Task to complete - Each line from the beginning of the data below through the line containing "[Notify] is left" should be repeated exactly, please.

Material for the task -
_ _ _ _

(* ===== verification/Question.v ===== *)
(** * Questions

    [refact-chat-api/src/question.rs]: the registry behind every question a chat or an agent
    asks.  One mutex protects the entries, so every operation is an atomic step; most first settle
    what has expired at their [now].  A time is a count of nanoseconds.  Waiting on the
    [Notify] is left out; what a waiter observes when it wakes is [observe]. *)

From stdpp Require Import gmap strings list pretty.
From S2P Require Import Prelude RustStr.
Local Open Scope N_scope.

(** ** Data *)

Inductive QuestionKind := UserInput | AgentParent | BoardPlanner | PlanApproval | PermissionEscalation.
#[global] Instance QuestionKind_eq_dec : EqDecision QuestionKind.
Proof. solve_decision. Defined.
Inductive QuestionState := QPending | QAnswered | QDefaulted | QRejected | QCancelled | QWithdrawn | QExpired.
#[global] Instance QuestionState_eq_dec : EqDecision QuestionState.
Proof. solve_decision. Defined.

Record QuestionContract := {
  q_id : string;
  q_kind : QuestionKind;
  asker : string;
  answerer : string;
  correlation_id : string;
  q_text : string;
  options : option (list string);
  state : QuestionState;
  asked_at : N;
  expires_at : option N;
  irreversible : bool;
  default_answer : option string;
  answer : option string;
  answered_at : option N;
}.

(** [value.trim().is_empty()] *)
Definition blank (s : string) : bool := bool_decide (trim (chars s) = []).

Definition is_irreversible (q : QuestionContract) : bool :=
  irreversible q || match q_kind q with PlanApproval | PermissionEscalation => true | _ => false end.
Definition defaultable (q : QuestionContract) : option string :=
  if is_irreversible q then None else default_answer q.
Definition answered (q : QuestionContract) : option string :=
  match state q with QAnswered => answer q | _ => None end.
Definition defaulted (q : QuestionContract) : option string :=
  match state q with QDefaulted => answer q | _ => None end.

Definition expiry_ok (q : QuestionContract) : bool :=
  match expires_at q with Some e => asked_at q <? e | None => true end.
Definition answered_ok (q : QuestionContract) : bool :=
  match state q with
  | QAnswered => match answer q, answered_at q with Some a, Some _ => negb (bool_decide (a = "")) | _, _ => false end
  | _ => true
  end.
Definition defaulted_ok (q : QuestionContract) : bool :=
  match state q with
  | QDefaulted =>
      match default_answer q, answered_at q with
      | Some _, Some _ => bool_decide (answer q = default_answer q)
      | _, _ => false
      end
  | _ => true
  end.
Definition default_check (q : QuestionContract) : result unit string :=
  match default_answer q with
  | Some d =>
      if blank d then Err "a defaultable question needs nonempty default text"
      else if is_irreversible q
      then Err "approvals, permission escalations and irreversible questions cannot carry a default"
      else Ok ()
  | None => Ok ()
  end.
Definition validate_question (q : QuestionContract) : result unit string :=
  if existsb blank [q_id q; asker q; answerer q; correlation_id q; q_text q]
  then Err "question identity, principals, correlation and text must be nonempty"
  else if negb (expiry_ok q) then Err "question expiry must be after creation"
  else if negb (answered_ok q) then Err "answered questions require answer text and timestamp"
  else
    let? _ := default_check q in
    if negb (defaulted_ok q) then Err "defaulted questions require the stored default and its timestamp" else Ok ().

Definition pending_contract (id : string) (k : QuestionKind) (by_ to_ correlation txt : string)
    (opts : option (list string)) (at_ : N) (expiry : option N) : result QuestionContract string :=
  let q := {| q_id := id; q_kind := k; asker := by_; answerer := to_; correlation_id := correlation; q_text := txt;
              options := opts; state := QPending; asked_at := at_; expires_at := expiry; irreversible := false;
              default_answer := None; answer := None; answered_at := None |} in
  let? _ := validate_question q in Ok q.
Definition with_stakes (irrev : bool) (dflt : option string) (q : QuestionContract) : result QuestionContract string :=
  let q := {| q_id := q_id q; q_kind := q_kind q; asker := asker q; answerer := answerer q;
              correlation_id := correlation_id q; q_text := q_text q; options := options q; state := state q;
              asked_at := asked_at q; expires_at := expires_at q; irreversible := irrev; default_answer := dflt;
              answer := answer q; answered_at := answered_at q |} in
  let? _ := validate_question q in Ok q.

Definition QUESTION_MAX_EXPIRY_SECS : N := 31536000.
Record QuestionLimits := { max_pending : N; default_expiry_secs : N; max_expiry_secs : N }.
Definition default_QuestionLimits : QuestionLimits := {|
  max_pending := 256; default_expiry_secs := 1800; max_expiry_secs := 604800 |}.
Definition validate_limits (l : QuestionLimits) : result unit string :=
  if max_pending l =? 0 then Err "question max_pending must be at least 1"
  else if (default_expiry_secs l =? 0) || (max_expiry_secs l =? 0)
  then Err "question expiry bounds must be at least 1 second"
  else if QUESTION_MAX_EXPIRY_SECS <? max_expiry_secs l
  then Err ("question max expiry must not exceed " +:+ pretty QUESTION_MAX_EXPIRY_SECS +:+ " seconds")
  else if max_expiry_secs l <? default_expiry_secs l then Err "question default expiry must not exceed the maximum"
  else Ok ().

Inductive QuestionError :=
  | Invalid (reason : string)
  | QCapacity | QDuplicate | QNotFound | NotAsker | NotAnswerer | AlreadyAnswered
  | AlreadySettled (s : QuestionState).

Inductive QuestionSettlement :=
  | SAnswered (a : string) | SDefaulted (d : string) | SRejected | SCancelled | SWithdrawn | SExpired.
Definition settlement_state (s : QuestionSettlement) : QuestionState :=
  match s with
  | SAnswered _ => QAnswered | SDefaulted _ => QDefaulted | SRejected => QRejected | SCancelled => QCancelled
  | SWithdrawn => QWithdrawn | SExpired => QExpired
  end.
Definition settlement_answer (s : QuestionSettlement) : option string :=
  match s with SAnswered a => Some a | _ => None end.
Definition default_used (s : QuestionSettlement) : option string :=
  match s with SDefaulted d => Some d | _ => None end.
Definition settlement_of (q : QuestionContract) : option QuestionSettlement :=
  match state q with
  | QPending => None
  | QAnswered => Some (SAnswered (default "" (answer q)))
  | QDefaulted => Some (SDefaulted (default "" (answer q)))
  | QRejected => Some SRejected
  | QCancelled => Some SCancelled
  | QWithdrawn => Some SWithdrawn
  | QExpired => Some SExpired
  end.

Record AskQuestion := {
  aq_id : option string;
  aq_kind : QuestionKind;
  aq_asker : string;
  aq_answerer : string;
  aq_correlation_id : string;
  aq_text : string;
  aq_options : option (list string);
  expires_in_secs : option N;
  aq_irreversible : bool;
  aq_default_answer : option string;
}.

(** ** The registry *)

Abbreviation Entries := (gmap string QuestionContract).
Definition q_pending (q : QuestionContract) : bool := bool_decide (state q = QPending).
Definition pending_count (m : Entries) : N := count_if q_pending m.

(** The fields an operation may set: the state, and the answer with its time. *)
Definition settle_as (s : QuestionState) (a : option (string * N)) (q : QuestionContract) : QuestionContract := {|
  q_id := q_id q; q_kind := q_kind q; asker := asker q; answerer := answerer q; correlation_id := correlation_id q;
  q_text := q_text q; options := options q; state := s; asked_at := asked_at q; expires_at := expires_at q;
  irreversible := irreversible q; default_answer := default_answer q;
  answer := match a with Some (t, _) => Some t | None => answer q end;
  answered_at := match a with Some (_, at_) => Some at_ | None => answered_at q end |}.

Definition is_due (now : N) (q : QuestionContract) : bool :=
  q_pending q && match expires_at q with Some e => e <=? now | None => false end.
Definition expire_entry (now : N) (q : QuestionContract) : QuestionContract :=
  if is_due now q then
    match defaultable q with
    | Some d => settle_as QDefaulted (Some (d, now)) q
    | None => settle_as QExpired None q
    end
  else q.
Definition expire_locked (now : N) (m : Entries) : Entries := expire_entry now <$> m.

(** The settled entries by age; an entry is kept under its id. *)
Definition settled_keys (m : Entries) : list (N * string) := keyed_list (λ q, negb (q_pending q)) asked_at m.
Definition prune_locked (l : QuestionLimits) (m : Entries) : Entries :=
  let settled := settled_keys m in
  let excess := (length settled - N.to_nat (max_pending l))%nat in
  if bool_decide (excess = 0)%nat then m
  else foldl (λ m k, delete k.2 m) m (take excess (sort_by_key (λ k, k) settled)).

Definition register (l : QuestionLimits) (q : QuestionContract) (now : N) (m : Entries)
  : Entries * result unit QuestionError :=
  match validate_question q with
  | Err e => (m, Err (Invalid e))
  | Ok _ =>
      let m := expire_locked now m in
      if bool_decide (is_Some (m !! q_id q)) then (m, Err QDuplicate)
      else if q_pending q
              && bool_decide (Exists (λ p, q_pending p.2 = true ∧ correlation_id p.2 = correlation_id q) (map_to_list m))
      then (m, Err QDuplicate)
      else if q_pending q && (max_pending l <=? pending_count m) then (m, Err QCapacity)
      else (prune_locked l (<[q_id q := q]> m), Ok ())
  end.

Definition NANOS_PER_SEC : N := 1000000000.
(** [fresh] is the generated id of a question asked without one. *)
Definition ask (l : QuestionLimits) (r : AskQuestion) (fresh : string) (now : N) (m : Entries)
  : Entries * result QuestionContract QuestionError :=
  let seconds := default (default_expiry_secs l) (expires_in_secs r) in
  if (seconds =? 0) || (max_expiry_secs l <? seconds)
  then (m, Err (Invalid ("question expiry must be between 1 and " +:+ pretty (max_expiry_secs l)
                         +:+ " seconds, got " +:+ pretty seconds)))
  else
    match (let? q := pending_contract (default fresh (aq_id r)) (aq_kind r) (aq_asker r) (aq_answerer r)
                       (aq_correlation_id r) (aq_text r) (aq_options r) now (Some (now + seconds * NANOS_PER_SEC)) in
           with_stakes (aq_irreversible r) (aq_default_answer r) q) with
    | Err e => (m, Err (Invalid e))
    | Ok q =>
        let '(m, registered) := register l q now m in
        (m, let? _ := registered in Ok q)
    end.

Definition settle (id principal : string) (require_asker : bool) (target : QuestionState) (a : option string)
    (now : N) (m : Entries) : Entries * result QuestionContract QuestionError :=
  let m := expire_locked now m in
  match m !! id with
  | None => (m, Err QNotFound)
  | Some q =>
      if negb (bool_decide ((if require_asker then asker q else answerer q) = principal))
      then (m, Err (if require_asker then NotAsker else NotAnswerer))
      else
        match state q with
        | QPending =>
            let q := settle_as target
                       (match target, a with QAnswered, Some a => Some (a, now) | _, _ => None end) q in
            (<[id := q]> m, Ok q)
        | QAnswered => (m, Err AlreadyAnswered)
        | other => (m, Err (AlreadySettled other))
        end
  end.
Definition answer_question (id by_ a : string) (now : N) (m : Entries) : Entries * result QuestionContract QuestionError :=
  if blank a then (m, Err (Invalid "answer text must be nonempty"))
  else settle id by_ false QAnswered (Some a) now m.
Definition reject (id by_ : string) : N → Entries → Entries * result QuestionContract QuestionError :=
  settle id by_ false QRejected None.
Definition cancel_question (id by_ : string) : N → Entries → Entries * result QuestionContract QuestionError :=
  settle id by_ true QCancelled None.
Definition withdraw (id by_ : string) : N → Entries → Entries * result QuestionContract QuestionError :=
  settle id by_ true QWithdrawn None.

Definition expire (l : QuestionLimits) (now : N) (m : Entries) : Entries := prune_locked l (expire_locked now m).
Definition settlement (id : string) (now : N) (m : Entries) : Entries * option QuestionSettlement :=
  let m := expire_locked now m in (m, q ← m !! id; settlement_of q).
Definition observe (id : string) (snapshot : QuestionContract) (now : N) (m : Entries)
  : Entries * option QuestionSettlement :=
  let m := expire_locked now m in
  (m, match m !! id with
      | Some q =>
          if bool_decide (correlation_id q = correlation_id snapshot) && bool_decide (asked_at q = asked_at snapshot)
          then settlement_of q else Some SExpired
      | None => Some SExpired
      end).

Definition sorted_contracts (l : list QuestionContract) : list QuestionContract :=
  sort_by_key (λ q, (asked_at q, q_id q)) l.
Definition list_questions (k : option QuestionKind) (now : N) (m : Entries) : Entries * list QuestionContract :=
  let m := expire_locked now m in
  (m, sorted_contracts (filter (λ q, match k with Some k => bool_decide (q_kind q = k) | None => true end = true) (map_to_list m).*2)).
Definition pending_for_asker (by_ : string) (now : N) (m : Entries) : Entries * list QuestionContract :=
  let m := expire_locked now m in
  (m, sorted_contracts (filter (λ q, q_pending q = true ∧ asker q = by_) (map_to_list m).*2)).
Definition restore (l : QuestionLimits) (qs : list QuestionContract) (now : N) (m : Entries) : Entries * nat :=
  foldl (λ acc q, let '(m, n) := acc in
                  let '(m, r) := register l q now m in (m, if is_Ok r then S n else n)) (m, 0%nat) qs.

_ _ _ _

Result of the exercise -
(* ===== verification/Question.v ===== *)
(** * Questions

    [refact-chat-api/src/question.rs]: the registry behind every question a chat or an agent
    asks.  One mutex protects the entries, so every operation is an atomic step; most first settle
    what has expired at their [now].  A time is a count of nanoseconds.  Waiting on the
    [Notify] is left out; what a waiter observes when it wakes is [observe]. *)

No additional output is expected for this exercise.